> **What needs to be done**: Look through the entries below and say how many lines contain the string "setTruncation". Give the number only.

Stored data
(** Whatever [BackupConfig.__init__] raises is a validation error. *)
Lemma BackupConfig_init_raises c e :
  BackupConfig_init p c = Raise e -> validation_error e.
Proof.
  unfold BackupConfig_init, rbind.
  destruct (prop_UUID_required p "backup_id" _) eqn:E0;
    [| intros [= <-]; eapply prop_UUID_required_raises; eassumption].
  destruct (prop_UUID p "from_checkpoint_id" _) eqn:E1;
    [| intros [= <-]; eapply prop_UUID_raises; eassumption].
  destruct (prop_UUID p "to_checkpoint_id" _) eqn:E2;
    [| intros [= <-]; eapply prop_UUID_raises; eassumption].
  destruct (prop_UUID p "parent_checkpoint_id" _) eqn:E3;
    [| intros [= <-]; eapply prop_UUID_raises; eassumption].
  destruct (prop_Integer 0 "creation_time" _) eqn:E4.
  2:{ intros [= <-]. unfold prop_Integer in E4.
      destruct (k_creation_time c); [| discriminate].
      destruct (Z.leb 0 z); inversion E4. eexists; eauto. }
  destruct (negb (is_None a0) && is_None a2).
  { intros [= <-]. eexists; eauto. }
  destruct (DiskConfig_list p (k_disks c)) eqn:E5;
    [| intros [= <-]; eapply DiskConfig_list_raises; eassumption].
  destruct (check_disk_modes a0 a4) eqn:E6; [discriminate |].
  intros [= <-]. eapply check_disk_modes_raises; eassumption.
Qed.

(** A request that is accepted violates neither condition. *)
Lemma BackupConfig_init_sound c cfg :
  BackupConfig_init p c = Ok cfg ->
  ~ parent_missing c /\ ~ incremental_without_from c.
Proof.
  unfold BackupConfig_init, rbind.
  destruct (prop_UUID_required p "backup_id" _) eqn:E0; [| discriminate].
  destruct (prop_UUID p "from_checkpoint_id" _) as [from |] eqn:E1;
    [| discriminate].
  destruct (prop_UUID p "to_checkpoint_id" _) eqn:E2; [| discriminate].
  destruct (prop_UUID p "parent_checkpoint_id" _) as [parent |] eqn:E3;
    [| discriminate].
  destruct (prop_Integer 0 "creation_time" _) eqn:E4; [| discriminate].
  destruct (negb (is_None from) && is_None parent) eqn:Ec; [discriminate |].
  destruct (DiskConfig_list p (k_disks c)) as [l |] eqn:E5; [| discriminate].
  destruct (check_disk_modes from l) eqn:E6; [| discriminate].
  intros _. split.
  - intros [Hfrom Hparent]. rewrite Hparent in E3. simpl in E3.
    injection E3 as <-. destruct from as [f |]; [discriminate |].
    apply prop_UUID_None in E1. contradiction.
  - intros [Hfrom (d & Hin & Hmode)]. rewrite Hfrom in E1. simpl in E1.
    injection E1 as <-. destruct a2. apply check_disk_modes_Ok in E6.
    rewrite (DiskConfig_list_modes _ _ E5) in E6.
    rewrite Forall_forall in E6.
    specialize (E6 (k_backup_mode d) (in_map _ _ _ Hin)).
    rewrite Hmode in E6. discriminate.
Qed.

(** A request whose fields are valid and that violates neither
    condition is accepted. *)
Lemma BackupConfig_init_complete c :
  fields_valid p c = true ->
  ~ parent_missing c -> ~ incremental_without_from c ->
  exists cfg, BackupConfig_init p c = Ok cfg.
Proof.
  unfold fields_valid. rewrite !andb_true_iff.
  intros [[[[[Hb Hf] Ht] Hp] Hc] Hd] Hn1 Hn2.
  unfold BackupConfig_init.
  destruct (prop_UUID_required_ok "backup_id" _ Hb) as [bid ->].
  destruct (prop_UUID_ok "from_checkpoint_id" _ Hf) as [from Efrom].
  destruct (prop_UUID_ok "to_checkpoint_id" _ Ht) as [to ->].
  destruct (prop_UUID_ok "parent_checkpoint_id" _ Hp) as [parent Eparent].
  rewrite Efrom, Eparent. simpl.
  assert (Hct : exists t, prop_Integer 0 "creation_time" (k_creation_time c)
                          = Ok t).
  { unfold prop_Integer. destruct (k_creation_time c); [| eauto].
    rewrite Hc. eauto. }
  destruct Hct as [t ->]. simpl.
  destruct (negb (is_None from) && is_None parent) eqn:Ec.
  { exfalso. apply Hn1. apply andb_true_iff in Ec as [E1 E2].
    destruct parent; [discriminate |]. apply prop_UUID_None in Eparent.
    destruct from as [f |]; [| discriminate].
    apply prop_UUID_Some in Efrom. split; assumption. }
  destruct (DiskConfig_list_valid _ Hd) as [l El]. rewrite El. simpl.
  rewrite check_disk_modes_pass; [simpl; eauto |].
  destruct from as [f |]; [left; discriminate | right].
  apply prop_UUID_None in Efrom.
  rewrite (DiskConfig_list_modes _ _ El).
  apply Forall_forall. intros m Hm. apply in_map_iff in Hm as (d & <- & Hin).
  destruct (is_incremental (k_backup_mode d)) eqn:Ei; [| reflexivity].
  exfalso. apply Hn2. split; [assumption |]. exists d. split; [assumption |].
  unfold is_incremental in Ei. destruct (k_backup_mode d) as [m |];
    [| discriminate].
  apply String.eqb_eq in Ei. now subst.
Qed.
Lemma keyword_density_returns (text : string) :
  let top := ContentAnalyzer.most_common 10
               (ContentAnalyzer.Counter (ContentAnalyzer.keyword_words text)) in
  let total := Z.of_nat (length (ContentAnalyzer.keyword_words text)) in
  ContentAnalyzer.densities_of top total
  = Py.Ok (map (fun kv => (fst kv, (inject_Z (snd kv) / inject_Z total)%Q)) top).
Proof.
  cbn zeta. destruct (ContentAnalyzer.keyword_words text) as [|w words] eqn:E.
  - reflexivity.
  - apply densities_of_ok. cbn [length]. lia.
Qed.

Lemma top_keywords_in_counter (words : list string) (n : nat) (kv : string * Z) :
  In kv (ContentAnalyzer.most_common n (ContentAnalyzer.Counter words)) ->
  In kv (ContentAnalyzer.Counter words).
Proof.
  unfold ContentAnalyzer.most_common. intros H.
  apply (Permutation_in _ (sorted_by_count_perm _)).
  rewrite <- (take_drop n (ContentAnalyzer.sorted_by_count _)).
  apply in_or_app. left. exact H.
Qed.
(** Every entry that meets a block is either not given or at least the
    number of the block's terms. *)
Definition covers (dataArray : SeriesModel F) (tNumsArray : Plan) : Prop :=
  forall i block n,
    nth_error dataArray i = Some block -> entry tNumsArray i = Some n ->
    (Z.of_nat (length block) <= n)%Z.

(** Some entry that meets a block is negative. *)
Definition negative_entry (dataArray : SeriesModel F) (tNumsArray : Plan)
    : Prop :=
  exists i block n,
    nth_error dataArray i = Some block /\ entry tNumsArray i = Some n
    /\ (n < 0)%Z.

(** The sums of [c] arrays that are each within the blocks. *)
Definition summed (c : Z) : list Z -> SeriesModel F -> Prop :=
  Forall2 (fun s (block : Block F) => (0 <= s <= c * Z.of_nat (length block))%Z).

(** The array of [makeSafeTruncationNums]' loop is computed and within the
    blocks. *)
Definition settled (dataArray : SeriesModel F) (st : Safe.state F) : Prop :=
  exists plan, Safe.tNumsArray st = Some plan /\ in_range dataArray plan.

End MoreStatements.

(** ** The facade: ELP2000MoonGECC *)

Module Moon.
Import Ascii String.

Local Open Scope string_scope.

(** The part of [CacheSpaceOnJDate] (package [@behaver/jdate], not part of
    this repository) that the facade uses: a store of numbers under names. *)
Class CacheSpace (F JDR C : Type) : Type := {
  cache_new : JDR -> C;
  cache_has : C -> string -> bool;
  cache_get : C -> string -> option F;
  cache_set : C -> string -> F -> C;
  cache_remove : C -> string -> C;
  cache_clear : C -> C;
  cache_on : C -> JDR -> C
}.

(** What is taken for granted of the store: a removed name is absent,
    removing a name leaves the others alone, and a value that was set is the
    one read back. *)
Class CacheLaws (F JDR C : Type) {CS : CacheSpace F JDR C} : Prop := {
  has_remove_same : forall (c : C) k, cache_has (cache_remove c k) k = false;
  has_remove_other : forall (c : C) k k',
      k <> k' -> cache_has (cache_remove c k) k' = cache_has c k';
  get_remove_other : forall (c : C) k k',
      k <> k' -> cache_get (cache_remove c k) k' = cache_get c k';
  get_set_same : forall (c : C) k v, cache_get (cache_set c k v) k = Some v
}.

(** A store kept as a list of named values, the newest first. *)
#[global] Instance list_cache (F JDR : Type)
    : CacheSpace F JDR (list (string * F)) := {|
  cache_new := fun _ => [];
  cache_has := fun c k => existsb (fun e => fst e =? k) c;
  cache_get := fun c k =>
    match find (fun e => fst e =? k) c with
    | Some e => Some (snd e)
    | None => None
    end;
  cache_set := fun c k v => (k, v) :: c;
  cache_remove := fun c k => filter (fun e => negb (fst e =? k)) c;
  cache_clear := fun _ => [];
  cache_on := fun _ _ => []
|}.

(** [new Angle(value, unit)]: the value is what [cache.get] gave. *)
Record Angle (F : Type) : Type := mkAngle {
  angle_value : option F;
  angle_unit : string
}.

(** [this.private.l], [.b] and [.r]: the series and its truncation array,
    [undefined] until one is set. *)
Record series (F : Type) : Type := mkSeries {
  data : SeriesModel F;
  truncationNums : Plan
}.

(** The object: [this.private.jdate], [this.cache], [this.calculator],
    [this.private.l], [.b], [.r] and [this.private.accuracy]. *)
Record state (F JDR C : Type) : Type := mkMoon {
  jdate : JDR;
  cache : C;
  calculator : Calculator JDR;
  l : series F;
  b : series F;
  r : series F;
  accuracy : string
}.

(** [String.prototype.toLowerCase] on the letters A to Z.  (Outside ASCII no
    character is lowered to a letter of [true], [mean] or [safe], the only
    strings the result is compared with.) *)
Definition lower (c : ascii) : ascii :=
  let n := nat_of_ascii c in
  if (65 <=? n)%nat && (n <=? 90)%nat then ascii_of_nat (n + 32) else c.

Fixpoint toLowerCase (s : string) : string :=
  match s with
  | EmptyString => EmptyString
  | String c rest => String (lower c) (toLowerCase rest)
  end.

Section Facade.

Context {F : Type} {NF : Number F} {TF : Trig F}.
Context {JDR : Type} {TC : TimeContext F JDR}.
Context {C : Type} {CS : CacheSpace F JDR C}.

Local Open Scope js_scope.

Local Abbreviation moon := (state F JDR C).

(** [constructor(jdate)], with the three data tables it loads. *)
Definition create (LData BData RData : SeriesModel F) (jdate : JDR) : moon :=
  mkMoon jdate (cache_new jdate) (mkCalculator jdate)
    (mkSeries LData None) (mkSeries BData None) (mkSeries RData None)
    "complete".

(** [item !== 'l' && item !== 'b' && item !== 'r'] *)
Definition unknown (item : string) : bool :=
  negb (item =? "l")%string && negb (item =? "b")%string
  && negb (item =? "r")%string.

(** [this.private[item]] for one of the three names. *)
Definition field (m : moon) (item : string) : series F :=
  if (item =? "l")%string then l m
  else if (item =? "b")%string then b m
  else r m.

Definition with_cache (m : moon) (c : C) : moon :=
  mkMoon (jdate m) c (calculator m) (l m) (b m) (r m) (accuracy m).

Definition with_calculator (m : moon) (k : Calculator JDR) : moon :=
  mkMoon (jdate m) (cache m) k (l m) (b m) (r m) (accuracy m).

(** [this.private[item].truncationNums = tNumsArray] *)
Definition with_truncation (m : moon) (item : string) (tNumsArray : Plan)
    : moon :=
  if (item =? "l")%string then
    mkMoon (jdate m) (cache m) (calculator m)
      (mkSeries (data (l m)) tNumsArray) (b m) (r m) (accuracy m)
  else if (item =? "b")%string then
    mkMoon (jdate m) (cache m) (calculator m)
      (l m) (mkSeries (data (b m)) tNumsArray) (r m) (accuracy m)
  else
    mkMoon (jdate m) (cache m) (calculator m)
      (l m) (b m) (mkSeries (data (r m)) tNumsArray) (accuracy m).

(** The end of [setTruncation] and of [setMaxError]: the item's cached value
    is removed and the accuracy level becomes [custom]. *)
Definition customised (m : moon) (item : string) : moon :=
  mkMoon (jdate m) (cache_remove (cache m) item) (calculator m)
    (l m) (b m) (r m) "custom".

(** [get b()] *)
Definition get_b (m : moon) : moon * Angle F :=
  let m :=
    if negb (cache_has (cache m) "b") then
      let b := calc (calculator m) (data (b m)) (truncationNums (b m)) in
      with_cache m (cache_set (cache m) "b" b)
    else m in
  (m, mkAngle (cache_get (cache m) "b") "s").

(** [get r()] *)
Definition get_r (m : moon) : moon * option F :=
  let m :=
    if negb (cache_has (cache m) "r") then
      let r := calc (calculator m) (data (r m)) (truncationNums (r m)) in
      with_cache m (cache_set (cache m) "r" r)
    else m in
  (m, cache_get (cache m) "r").

(** [get longitudePerturbationCorrection()] *)
Definition get_longitudePerturbationCorrection (m : moon) : moon * Angle F :=
  let m :=
    if negb (cache_has (cache m) "longitudePerturbationCorrection") then
      let lpc := calc (calculator m) (data (l m)) (truncationNums (l m)) in
      with_cache m (cache_set (cache m) "longitudePerturbationCorrection" lpc)
    else m in
  (m, mkAngle (cache_get (cache m) "longitudePerturbationCorrection") "s").

(** [set obTime(jdr)] *)
Definition set_obTime (m : moon) (j : JDR) : moon :=
  mkMoon j (cache_on (cache m) j) (set_jdr (calculator m) j)
    (l m) (b m) (r m) (accuracy m).

(** [get obTime()] *)
Definition get_obTime (m : moon) : JDR := jdate m.

(** [setTruncation(item, tNumsArray)] *)
Definition setTruncation (m : moon) (item : string)
    (tNumsArray : list (option Z)) : moon * outcome unit :=
  if unknown item then (m, Throw Error)
  else (customised (with_truncation m item (Some tNumsArray)) item, Return tt).

(** [getTruncation(item)] *)
Definition getTruncation (m : moon) (item : string) : outcome Plan :=
  if unknown item then Throw Error
  else Return (truncationNums (field m item)).

(** [setMaxError(item, value, mode)] *)
Definition setMaxError (fuel : nat) (m : moon) (item : string) (value : F)
    (mode : string) : moon * outcome unit :=
  if unknown item then (m, Throw Error)
  else if value <? ofZ 0 then (m, Throw Error)
  else
    let series := data (field m item) in
    let mode := toLowerCase mode in
    if (mode =? "true")%string then
      match makeTruncationNums fuel (calculator m) series value with
      | Return tNumsArray =>
          (customised (with_truncation m item (given tNumsArray)) item, Return tt)
      | Throw e => (m, Throw e)
      | OutOfFuel => (m, OutOfFuel)
      end
    else if (mode =? "mean")%string then
      match makeMeanTruncationNums fuel series (calculator m) value with
      | (k, Return tNumsArray) =>
          (customised
             (with_truncation (with_calculator m k) item (given tNumsArray))
             item,
           Return tt)
      | (k, Throw e) => (with_calculator m k, Throw e)
      | (k, OutOfFuel) => (with_calculator m k, OutOfFuel)
      end
    else if (mode =? "safe")%string then
      match makeSafeTruncationNums fuel series (calculator m) value with
      | (k, Return tNumsArray) =>
          (customised
             (with_truncation (with_calculator m k) item
                match tNumsArray with
                | Some plan => given plan
                | None => None
                end)
             item,
           Return tt)
      | (k, Throw e) => (with_calculator m k, Throw e)
      | (k, OutOfFuel) => (with_calculator m k, OutOfFuel)
      end
    else (m, Throw Error).
(** * Bodhi's masher: the push orchestrator and its push pipeline

    A shallow embedding of [bodhi/masher.py] (classes [Masher] and
    [MashTask]) and the properties of its specification, followed by
    further properties of the same code and of [new_comment] in
    [bodhi/services/comments.py].

    Conventions of the embedding.
    - A Python [set] is the list of its elements in iteration order, without
      duplicates; statements about loops over a set quantify over that list,
      so they hold for every iteration order.
    - A method of [MashTask] is a computation in the monad [M], which threads
      the state it mutates and can raise a Python exception.  A state change
      made before a [raise] persists, as in Python.
    - The outside world (the MASHING file, the build system session, the
      composition tool, the file system calls of the publishing stage, the
      mail and log sinks) is the record [World]: what the code reads from it
      is either a field or an oracle of the environment [Env]; what the code
      does to it is appended to a trace.
    - A thread object is referred to by its identifier; [thread.start()]
      records the thread as started, and its [run] is a step of its own
      (function [run]), which ends by calling [Masher.done].
    - [self.repos] is the set object the caller passed; the model keeps it
      as a value of the task.  The one object that the code itself shares
      between tasks, the default value of [repos], is followed by
      [MashTask_init_default].
    - [log.debug] calls and messages that format a whole object are left out
      of the log trace; error, warning and info messages are kept.

    The file has three parts: the embedding of the code; the functions and
    predicates the statements use, with a small example installation; the
    lemmas and theorems. *)

From stdpp Require Import base option list gmap strings pretty sorting.
From Stdlib Require Import ZArith Ascii String.

#[local] Set Warnings "-clear-no-such-hyp".

Local Open Scope string_scope.
Local Open Scope Z_scope.
Local Open Scope list_scope.

(** ** Data model ([bodhi.model], as far as the masher reads it) *)

Record Release := {
  name : string;          (* release.name, e.g. "F8" *)
  dist_tag : string;      (* release.dist_tag, e.g. "dist-f8" *)
  long_name : string
}.

Record Build := {
  nvr : string;           (* build.nvr *)
  inherited : bool        (* build.inherited *)
}.

Record PackageUpdate := {
  title : string;
  request : option string;  (* None once request_complete() has run *)
  status : string;
  release : Release;
  builds : list Build;
  build_tag : string        (* what update.get_build_tag() returns *)
}.

Definition get_build_tag (u : PackageUpdate) : string := build_tag u.

#[global] Instance Release_eq_dec : EqDecision Release.
Proof. solve_decision. Defined.
#[global] Instance Build_eq_dec : EqDecision Build.
Proof. solve_decision. Defined.
#[global] Instance PackageUpdate_eq_dec : EqDecision PackageUpdate.
Proof. solve_decision. Defined.

(** [update.request == r] *)
Definition request_is (u : PackageUpdate) (r : string) : bool :=
  bool_decide (request u = Some r).

(** [update.status == s] *)
Definition status_is (u : PackageUpdate) (s : string) : bool :=
  bool_decide (status u = s).

(** [x in l] on a Python list of strings *)
Definition str_in (x : string) (l : list string) : bool :=
  bool_decide (x ∈ l).

(** [s.add(x)] on a set kept as the list of its elements *)
Definition set_add `{EqDecision A} (x : A) (s : list A) : list A :=
  if decide (x ∈ s) then s else s ++ [x].

(** [str.lower()] *)
Definition lower_ascii (c : ascii) : ascii :=
  let n := nat_of_ascii c in
  if (Nat.leb 65 n && Nat.leb n 90)%bool then ascii_of_nat (n + 32) else c.

Fixpoint lower (s : string) : string :=
  match s with
  | EmptyString => EmptyString
  | String c r => String (lower_ascii c) (lower r)
  end.

(** [os.path.join(a, b)] for a relative second component *)
Definition join (a b : string) : string := a +:+ "/" +:+ b.

(** ** Exceptions and the state-and-exception monad *)

Inductive Exn :=
| MashTaskException (msg : string)
| SQLObjectNotFound
| KeyError (key : string)
| IndexError
| ValueError
| TypeError
| Exception (msg : string).   (* any other exception of an external call *)

Definition str_exn (e : Exn) : string :=
  match e with
  | MashTaskException msg => msg
  | SQLObjectNotFound => "SQLObjectNotFound"
  | KeyError k => k
  | IndexError => "list index out of range"
  | ValueError => "list.remove(x): x not in list"
  | TypeError => "can only concatenate list (not 'str') to list"
  | Exception msg => msg
  end.
(** [time.sleep(s)], [s] in ticks: raises ValueError on a negative argument,
    otherwise returns after at least [s]; any overshoot is part of the next
    delay. *)
Definition sleep (s : Z) (w : world) : Py.res world :=
  if s <? 0 then Py.Raise Py.ValueError
  else Py.Ok (World (w_now w + s) (w_delays w) (s :: w_slept w)).

(** The clock never runs backwards. *)
Definition monotone (w : world) : Prop := Forall (fun d => 0 <= d) (w_delays w).

End Clock.


(** ** Text *)

Module PyStr.
Local Open Scope string_scope.

Definition code (c : ascii) : N := Ascii.N_of_ascii c.

(** [str.upper()] and [str.lower()] on ASCII letters; other code points are
    left alone. *)
Definition upper_char (c : ascii) : ascii :=
  if ((97 <=? code c) && (code c <=? 122))%N
  then Ascii.ascii_of_N (code c - 32) else c.

Definition lower_char (c : ascii) : ascii :=
  if ((65 <=? code c) && (code c <=? 90))%N
  then Ascii.ascii_of_N (code c + 32) else c.

Fixpoint map_chars (f : ascii -> ascii) (s : string) : string :=
  match s with
  | EmptyString => EmptyString
  | String c s' => String (f c) (map_chars f s')
  end.

Definition upper : string -> string := map_chars upper_char.
Definition lower : string -> string := map_chars lower_char.

(** [needle in haystack] *)
Fixpoint contains (needle haystack : string) : bool :=
  if String.prefix needle haystack then true
  else match haystack with
       | EmptyString => false
       | String _ rest => contains needle rest
       end.

(** [any(kw in text for kw in keywords)] *)
Definition any_in (keywords : list string) (text : string) : bool :=
  existsb (fun kw => contains kw text) keywords.

(** Whitespace as [str.strip()] sees it, among code points below 256. *)
Definition is_space (c : ascii) : bool :=
  let n := code c in
  ((9 <=? n) && (n <=? 13) || (28 <=? n) && (n <=? 32)
   || (n =? 133) || (n =? 160))%N.

Fixpoint lstrip (s : string) : string :=
  match s with
  | EmptyString => EmptyString
  | String c s' => if is_space c then lstrip s' else s
  end.

Fixpoint rstrip (s : string) : string :=
  match s with
  | EmptyString => EmptyString
  | String c s' =>
      match rstrip s' with
      | EmptyString => if is_space c then EmptyString else String c EmptyString
      | r => String c r
      end
  end.

Definition strip (s : string) : string := rstrip (lstrip s).

(** [s.replace(a, b)] for single characters [a] and [b]. *)
Definition replace_char (a b : ascii) : string -> string :=
  map_chars (fun c => if Ascii.eqb c a then b else c).

(** [s[:n]] *)
Fixpoint take (n : nat) (s : string) : string :=
  match n, s with
  | S n', String c s' => String c (take n' s')
  | _, _ => EmptyString
  end.

(** [sep.join(parts)] *)
Fixpoint join (sep : string) (parts : list string) : string :=
  match parts with
  | [] => ""
  | [p] => p
  | p :: rest => p ++ sep ++ join sep rest
  end.
(** * Online dictionary learning (decomp.dictionary_learning.solve)

    A shallow embedding of [solve] from [decomp/dictionary_learning.py] and
    the properties of its sufficient-statistics recursion, dictionary
    update, convergence test and loop control.

    Modelling choices.
    - numpy's float64 is idealised as [R]; complex128 as a pair of reals.
      The element kind ([y.dtype.kind]) is a run-time tag, as in numpy.
    - An array is its index function; its shape is carried by the call:
      [y] is [N x C] (the leading sample axes flattened into one), [D] is
      [F x C], [x] is [N x F].  These are the shapes the boundary
      assertions of [solve] establish.
    - An elementwise numpy division whose divisor has a zero component
      stores inf or nan and goes on: the code itself then completes, with
      arrays that hold inf or nan.  The reals have no such values, so the
      model follows a call up to its first division by zero and reports
      the outcome [NonFinite] there.  A statement about [Returns] or
      [Next] is a statement about calls without a division by zero;
      where a property needs that, it is said in the statement.
    - [lasso], [minibatch_index] and the random state are collaborators of
      [solve] and are parameters of the development. *)

From Stdlib Require Import Reals Lra Lia ZArith List String Bool.
Import ListNotations.

Local Open Scope R_scope.
(** C10. When a key occurs in several keyword tokens of a well-ordered
    token list, the returned dictionary holds for it the value of its
    last occurrence. *)
Theorem generate_arguments_last_wins
    (before after positional : list str) (key value : str) (keyword : gmap str str) :
  61%N ∉ key ->
  (forall value', key ++ py "=" ++ value' ∉ after) ->
  generate_arguments (before ++ (key ++ py "=" ++ value) :: after)
    = Ok (positional, keyword) ->
  keyword !! key = Some value.
Proof.
  intros Hkey Hlast Hgen.
  pose proof (key_value_first key value Hkey) as Hkv.
  assert (is_keyword (key ++ py "=" ++ value)) as Hkw.
  { unfold is_keyword. rewrite elem_of_app. right. apply elem_of_cons. by left. }
  revert Hgen Hkv Hkw. generalize (key ++ py "=" ++ value) as tok.
  intros tok Hgen Hkv Hkw.
  destruct (generate_arguments_cases (before ++ tok :: after))
    as [H|H]; rewrite H in Hgen; [done|].
  injection Hgen as _ <-.
  rewrite filter_app, filter_cons, (decide_True _ _ Hkw).
  rewrite fmap_app, fmap_cons, Hkv, foldl_app. cbn [foldl].
  rewrite foldl_insert_pair_absent.
  - unfold insert_pair. simpl. apply lookup_insert_eq.
  - intros Hin. apply list_elem_of_fmap in Hin as ([k v] & Hk & Hin).
    apply list_elem_of_fmap in Hin as (a & Hkva & Ha).
    apply list_elem_of_filter in Ha as [Ha Hin].
    simpl in Hk. subst k.
    destruct (key_value_split a Ha) as [Hsplit _].
    rewrite <- Hkva in Hsplit. cbn [fst snd] in Hsplit.
    apply (Hlast v). by rewrite <- Hsplit.
Qed.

> **Task response**: 3